*** Record excerpts ***

(* ===== verification/WeightBatch.v ===== *)
(** The parts of a batch of matrices: the copies of [BatchVSplit] and
    [BatchHSplit] row by row. *)
From Stdlib Require Import ZArith ZifyBool Lia.
From stdpp Require Import base list strings.
From S2P Require Import Prelude StringUtil MemoryReuse WeightSplit WeightProofs WeightLoad.

(** Of each matrix of [hs] rows, [hd] rows from row [o], and of each row [n]
    bytes from byte [s]. *)
Definition batch_rows {X} (b hd hs o s n : nat) (src : list (list X)) : list (list X) :=
  concat ((fun g => slice s n <$> slice (g * hs + o) hd src) <$> seq 0 b).

Lemma copy_columns_all {X} s n ws (dst src : list (list X)) :
  rows_of n dst -> rows_of ws src -> (s + n <= ws)%nat -> length dst = length src ->
  copy_columns 0 s n dst src = slice s n <$> src.
Proof.
  intros Hd. revert src. induction Hd as [|r dst Hr _ IH]; intros src Hs Hle Hl; destruct src as [|r' src]; try done.
  inversion Hs; subst. simpl. rewrite IH by (try done; simpl in Hl; lia). f_equal.
  unfold splice. rewrite take_0, length_slice, drop_ge by lia. apply app_nil_r.
Qed.

Lemma copy_matrix_run s n rd rs h ws (dst src : list bytes) t sh p q sd ss :
  p = Z.of_nat (rd * n) -> q = Z.of_nat (rs * ws + s) -> sd = Z.of_nat n -> ss = Z.of_nat ws ->
  rows_of n dst -> rows_of ws src -> (rd + h <= length dst)%nat -> (rs + h <= length src)%nat -> (s + n <= ws)%nat ->
  forall width, CopyMatrix2D p (concat src) q sd ss (Z.of_nat h) width (mkT t sh (concat dst)) =
  (Ok tt, mkT t sh (concat (copy_region 0 s n rd rs h dst src))).
Proof.
  intros -> -> -> -> Hd Hs H1 H2 H3 width. unfold CopyMatrix2D.
  apply (copy_loop _ 0 s n rd rs h n ws dst src []); try done; try lia.
  intros i x Hi. rewrite app_nil_r. f_equal; lia.
Qed.

Section batch.
Variables (b hd hs o s n ws : nat) (dst src : list bytes) (t : DataType) (sh : Shape).
Variables (Hdst : rows_of n dst) (Hld : length dst = (b * hd)%nat) (Hsrc : rows_of ws src) (Hls : length src = (b * hs)%nat).
Variables (Ho : (o + hd <= hs)%nat) (Hn : (s + n <= ws)%nat).
(** The first [i] matrices done. *)
Definition batch_done (i : nat) : list bytes := batch_rows i hd hs o s n src ++ drop (i * hd) dst.

Lemma batch_rows_step i : batch_rows (S i) hd hs o s n src =
  batch_rows i hd hs o s n src ++ (slice s n <$> slice (i * hs + o) hd src).
Proof.
  unfold batch_rows. rewrite seq_S, fmap_app, concat_app. simpl. by rewrite app_nil_r.
Qed.
Lemma batch_rows_ok i : (i <= b)%nat ->
  length (batch_rows i hd hs o s n src) = (i * hd)%nat /\ rows_of n (batch_rows i hd hs o s n src).
Proof.
  induction i as [|i IH]; intros Hi; [split; [done|constructor]|]. destruct IH as [Hl Hr]; [lia|].
  rewrite batch_rows_step, length_app, Hl, length_fmap, length_slice by nia. split; [lia|].
  apply Forall_app. split; [done|]. apply Forall_fmap. eapply Forall_impl; [exact (rows_of_slice ws _ _ _ Hsrc)|].
  intros r Hr'. cbv beta in Hr'. apply length_slice. by rewrite Hr'.
Qed.
Lemma batch_done_ok i : (i <= b)%nat -> length (batch_done i) = (b * hd)%nat /\ rows_of n (batch_done i).
Proof.
  intros Hi. destruct (batch_rows_ok i Hi) as [Hl Hr]. unfold batch_done. rewrite length_app, length_drop, Hl. split; [nia|].
  apply Forall_app. split; [done|]. by apply Forall_drop.
Qed.

Lemma batch_run (body : Z -> M Tensor unit) :
  (forall g x, (g < b)%nat -> exists width, body (Z.of_nat g) (mkT t sh x) =
     CopyMatrix2D (Z.of_nat (g * hd * n)) (concat src) (Z.of_nat ((g * hs + o) * ws + s)) (Z.of_nat n) (Z.of_nat ws)
       (Z.of_nat hd) width (mkT t sh x)) ->
  for_each (seqZ 0 (Z.of_nat b)) body (mkT t sh (concat dst)) =
  (Ok tt, mkT t sh (concat (batch_rows b hd hs o s n src))).
Proof.
  intros Hbody. set (st := fun i => mkT t sh (concat (batch_done i))).
  assert (Hlen : length (seqZ 0 (Z.of_nat b)) = b) by (rewrite length_seqZ; lia).
  assert (Hend : mkT t sh (concat (batch_rows b hd hs o s n src)) = st (length (seqZ 0 (Z.of_nat b)))).
  { rewrite Hlen. unfold st, batch_done. rewrite drop_ge, app_nil_r by lia. done. }
  rewrite Hend. change (mkT t sh (concat dst)) with (st 0%nat). apply for_each_run. intros i z Hi.
  assert (Hib := lookup_lt_Some _ _ _ Hi). rewrite Hlen in Hib. apply lookup_seqZ in Hi as [-> _]. rewrite Z.add_0_l.
  destruct (Hbody i (concat (batch_done i)) Hib) as [width Hw]. unfold st. rewrite Hw.
  destruct (batch_done_ok i) as [Hl Hr]; [lia|]. destruct (batch_rows_ok i) as [Hl' Hr']; [lia|].
  rewrite (copy_matrix_run s n (i * hd) (i * hs + o) hd ws) by (done || nia). do 3 f_equal.
  unfold copy_region, batch_done. rewrite batch_rows_step.
  set (A := batch_rows i hd hs o s n src) in *. unfold slice at 1. rewrite <- Hl', take_app_length, drop_app_length.
  rewrite drop_app_add' by done. rewrite drop_drop, <- app_assoc. f_equal.
  rewrite (copy_columns_all s n ws).
  - do 2 f_equal. rewrite Hl'. lia.
  - apply Forall_take. by apply Forall_drop.
  - by apply rows_of_slice.
  - done.
  - rewrite length_take, length_drop, length_slice by nia. rewrite Hl'. nia.
Qed.
End batch.

(** * Loading *)
Section loading.
Context `{UN : Uninit}.
Variables (t : DataType) (sz b h w n k : nat) (groups : list Z) (src : list bytes) (md : DataMode) (nnz0 : Z).
Variables (Hsz : SizeofType t = Z.of_nat sz) (Hpos : (0 < sz)%nat) (Hdims : (0 < b)%nat /\ (0 < h)%nat /\ (0 < w)%nat).
Variables (Hsmall : small (b * h * w)) (Hk : (k < n)%nat) (Hn : small n).
Variables (Hsrc : rows_of (w * sz) src) (Hls : length src = (b * h)%nat).
Definition shape3 (b h w : nat) : Shape := [Z.of_nat b; Z.of_nat h; Z.of_nat w].
Abbreviation info mode := (mkTensorInfo (shape3 b h w) (Some t) md mode nnz0 groups).
Abbreviation rank := (mkRank (Z.of_nat k) (Z.of_nat n)).
Abbreviation whole := (mkT t (shape3 b h w) (concat src)).

Lemma sz_le : (sz <= 8)%nat.
Proof. destruct (SizeofType_nat t) as (s & Hs & ?). lia. Qed.
Lemma shape3_bytes h' w' : (h' <= h)%nat -> (w' <= w)%nat -> nbytes t (shape3 b h' w') = Z.of_nat (b * h' * (w' * sz)).
Proof.
  intros Hh Hw. pose proof sz_le. unfold nbytes, shape3. cbn [Count foldl]. rewrite Hsz.
  assert (b * h' * w' <= b * h * w)%nat by (repeat apply Nat.mul_le_mono; lia). unfold small in Hsmall.
  rewrite i64_small; [lia|]. replace (_ * _) with (Z.of_nat (b * h' * w' * sz)) by lia. nia.
Qed.
Lemma stride3_run h' w' data (x : Tensor) : (w' <= w)%nat ->
  GetStrideInByte (mkT t (shape3 b h' w') data) x = (Ok (Z.of_nat (w' * sz)), x).
Proof.
  intros Hw. pose proof sz_le. unfold small in Hsmall. unfold GetStrideInByte. rewrite (bind_ok _ _ x x (Z.of_nat w') eq_refl). simpl.
  rewrite Hsz, <- Nat2Z.inj_mul, u64_nat; [done|]. nia.
Qed.
(** The index of the splitter fits in [int]. *)
Lemma batch_index g x : (g < b)%nat ->
  copy_batch_vsplit_index (Z.of_nat g) (Z.of_nat h) (Z.of_nat w) x = (Ok (Z.of_nat (g * h * w)), x).
Proof.
  intros Hg. unfold small in Hsmall. assert (g * h * w <= b * h * w)%nat by (repeat apply Nat.mul_le_mono; lia).
  assert (g * h <= g * h * w)%nat by nia.
  unfold copy_batch_vsplit_index. rewrite <- !Nat2Z.inj_mul. rewrite (bind_ok _ _ _ _ _ (int_ok (Z.of_nat (g * h)) x ltac:(lia))).
  rewrite <- !Nat2Z.inj_mul. apply int_ok. lia.
Qed.

Lemma load3 mode h' w' x :
  mode = BATCH_VSPLIT \/ mode = BATCH_HSPLIT -> IsSplittable (info mode) rank = Ok true -> dtype_ x = t ->
  set_part_shape (info mode) rank = reshape (shape3 b h' w') -> (0 < h' <= h)%nat -> (0 < w' <= w)%nat ->
  exists dst, rows_of (w' * sz) dst /\ length dst = (b * h')%nat /\
    LoadFromMemory (info mode) rank (concat src) x = CopyWeight (info mode) rank whole (mkT t (shape3 b h' w') (concat dst)).
Proof.
  intros Hm Hs Hx Hps Hh Hw.
  destruct (reshape_run x (shape3 b h' w') (b * h' * (w' * sz))) as (data & Hl & Hset); [|nia|].
  { rewrite Hx. apply shape3_bytes; lia. }
  destruct (chunk (b * h') (w' * sz) data Hl) as (dst & Hc & Hr & Hld). exists dst. split_and!; [done..|].
  rewrite (load_run (info mode) rank t); [|by destruct Hm as [-> | ->]|done..|].
  - rewrite Hps, (bind_ok _ _ _ _ _ Hset). by rewrite Hc, Hx.
  - cbn [shape]. rewrite shape3_bytes by lia. rewrite (length_rows _ _ Hsrc). lia.
Qed.

Lemma load_batch_vsplit q x : w = (q * n)%nat -> dtype_ x = t ->
  LoadFromMemory (info BATCH_VSPLIT) rank (concat src) x =
  (Ok tt, mkT t (shape3 b h q) (concat (batch_rows b h h 0 (k * q * sz) (q * sz) src))).
Proof.
  intros Hw Hx. pose proof sz_le as Hle. unfold small in *.
  assert (Hq : (0 < q <= w)%nat) by (destruct q; nia). assert (Hquot : Z.quot (Z.of_nat w) (Z.of_nat n) = Z.of_nat q)
    by (rewrite quot_nat, Hw, Nat.div_mul; lia).
  assert (Hkq : (k * q + q <= w)%nat) by nia. assert (Hbh : (b * h <= b * h * w /\ w <= b * h * w)%nat) by nia.
  destruct (load3 BATCH_VSPLIT h q x) as (dst & Hr & Hl & ->); try done; try lia.
  { by left. }
  { unfold IsSplittable. cbn. rewrite divides_nat by lia. f_equal. apply bool_decide_eq_true. by exists q. }
  { unfold set_part_shape. cbn. by rewrite Hquot. }
  unfold CopyWeight, copy_batch_vsplit. cbn [split_mode shape shape3]. rewrite !i32_nat by (unfold small; nia).
  apply (batch_run b h h 0 (k * q * sz) (q * sz) (w * sz)); try done; try nia.
  intros g y Hg. eexists. cbn [rank_size rank_id]. rewrite Hquot, u64_nat by lia.
  set (X := mkT t _ y). rewrite (bind_ok _ _ _ _ _ (batch_index g X Hg)). rewrite <- !Nat2Z.inj_mul.
  assert (g * h * w <= b * h * w)%nat by (repeat apply Nat.mul_le_mono; lia). assert (g * h <= g * h * w)%nat by nia.
  rewrite (bind_ok _ _ _ _ _ (int_ok (Z.of_nat (g * h)) X ltac:(lia))). rewrite (bind_ok (gets id) _ X X X eq_refl). cbv beta.
  unfold X at 1. rewrite (bind_ok _ _ _ _ _ (stride3_run h q y X ltac:(lia))), (bind_ok _ _ _ _ _ (stride3_run h w (concat src) X ltac:(lia))).
  cbn [dtype_ data_]. rewrite Hsz, <- !Nat2Z.inj_mul, <- Nat2Z.inj_add, !u64_nat by nia. f_equal; lia.
Qed.

Lemma load_batch_hsplit q x : h = (q * n)%nat -> dtype_ x = t ->
  LoadFromMemory (info BATCH_HSPLIT) rank (concat src) x =
  (Ok tt, mkT t (shape3 b q w) (concat (batch_rows b q h (k * q) 0 (w * sz) src))).
Proof.
  intros Hh Hx. pose proof sz_le as Hle. unfold small in *.
  assert (Hq : (0 < q <= h)%nat) by (destruct q; nia). assert (Hquot : Z.quot (Z.of_nat h) (Z.of_nat n) = Z.of_nat q)
    by (rewrite quot_nat, Hh, Nat.div_mul; lia).
  assert (Hkq : (k * q + q <= h)%nat) by nia. assert (Hbh : (b * h <= b * h * w /\ w <= b * h * w /\ h <= b * h)%nat) by nia.
  destruct (load3 BATCH_HSPLIT q w x) as (dst & Hr & Hl & ->); try done; try lia.
  { by right. }
  { unfold IsSplittable. cbn. rewrite divides_nat by lia. f_equal. apply bool_decide_eq_true. by exists q. }
  { unfold set_part_shape. cbn. by rewrite Hquot. }
  unfold CopyWeight, copy_batch_hsplit. cbn [split_mode shape shape3]. rewrite !i32_nat by (unfold small; nia).
  apply (batch_run b q h (k * q) 0 (w * sz) (w * sz)); try done; try lia.
  intros g y Hg. eexists. cbn [rank_size rank_id]. rewrite Hquot, u64_nat by lia.
  set (X := mkT t _ y). rewrite (bind_ok _ _ _ _ _ (batch_index g X Hg)).
  rewrite (bind_ok (gets id) _ X X X eq_refl). cbv beta.
  assert (g * q + q <= b * q)%nat by nia. assert (k * q * w <= h * w)%nat by (apply Nat.mul_le_mono_r; lia).
  assert (g * q * w <= b * q * w)%nat by (apply Nat.mul_le_mono_r; lia).
  assert (b * q * w <= b * h * w)%nat by (apply Nat.mul_le_mono_r, Nat.mul_le_mono_l; lia).
  assert ((g + 1) * h * w <= b * h * w)%nat by (repeat apply Nat.mul_le_mono; lia).
  unfold X at 1. rewrite (bind_ok _ _ _ _ _ (stride3_run q w y X ltac:(lia))), (bind_ok _ _ _ _ _ (stride3_run h w (concat src) X ltac:(lia))).
  cbn [dtype_ data_]. rewrite Hsz, <- !Nat2Z.inj_mul, <- Nat2Z.inj_add, !u64_nat by lia. f_equal; lia.
Qed.

(** The part of rank [k]: its shape and its rows. *)
Definition batch_part (mode : SplitMode) : Shape * list bytes :=
  match mode with
  | BATCH_VSPLIT => (shape3 b h (w / n), batch_rows b h h 0 (k * (w / n) * sz) (w / n * sz) src)
  | _ => (shape3 b (h / n) w, batch_rows b (h / n) h (k * (h / n)) 0 (w * sz) src)
  end%nat.
Definition batch_splittable (mode : SplitMode) : bool :=
  match mode with BATCH_VSPLIT => bool_decide (n | w)%nat | _ => bool_decide (n | h)%nat end.
Lemma batch_splittable_correct mode : mode = BATCH_VSPLIT \/ mode = BATCH_HSPLIT ->
  IsSplittable (info mode) rank = Ok (batch_splittable mode).
Proof.
  intros [-> | ->]; unfold IsSplittable, batch_splittable; cbn; by rewrite divides_nat by lia.
Qed.
Lemma load_batch mode x : mode = BATCH_VSPLIT \/ mode = BATCH_HSPLIT -> batch_splittable mode = true -> dtype_ x = t ->
  LoadFromMemory (info mode) rank (concat src) x =
  (Ok tt, mkT t (fst (batch_part mode)) (concat (snd (batch_part mode)))).
Proof.
  intros [-> | ->] Hs Hx; apply bool_decide_eq_true in Hs as [q Hq]; unfold batch_part; cbn [fst snd].
  - replace (w / n)%nat with q by (rewrite Hq, Nat.div_mul; lia). by apply load_batch_vsplit.
  - replace (h / n)%nat with q by (rewrite Hq, Nat.div_mul; lia). by apply load_batch_hsplit.
Qed.
End loading.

*** End of Record excerpts ***

*Work to complete*
Send back an exact copy of only the lines from the line with "(forall g x, (g" up to and including the line with "rewrite Hlen. unfold" in the data above.

*Response to the exercise*
  (forall g x, (g < b)%nat -> exists width, body (Z.of_nat g) (mkT t sh x) =
     CopyMatrix2D (Z.of_nat (g * hd * n)) (concat src) (Z.of_nat ((g * hs + o) * ws + s)) (Z.of_nat n) (Z.of_nat ws)
       (Z.of_nat hd) width (mkT t sh x)) ->
  for_each (seqZ 0 (Z.of_nat b)) body (mkT t sh (concat dst)) =
  (Ok tt, mkT t sh (concat (batch_rows b hd hs o s n src))).
Proof.
  intros Hbody. set (st := fun i => mkT t sh (concat (batch_done i))).
  assert (Hlen : length (seqZ 0 (Z.of_nat b)) = b) by (rewrite length_seqZ; lia).
  assert (Hend : mkT t sh (concat (batch_rows b hd hs o s n src)) = st (length (seqZ 0 (Z.of_nat b)))).
  { rewrite Hlen. unfold st, batch_done. rewrite drop_ge, app_nil_r by lia. done. }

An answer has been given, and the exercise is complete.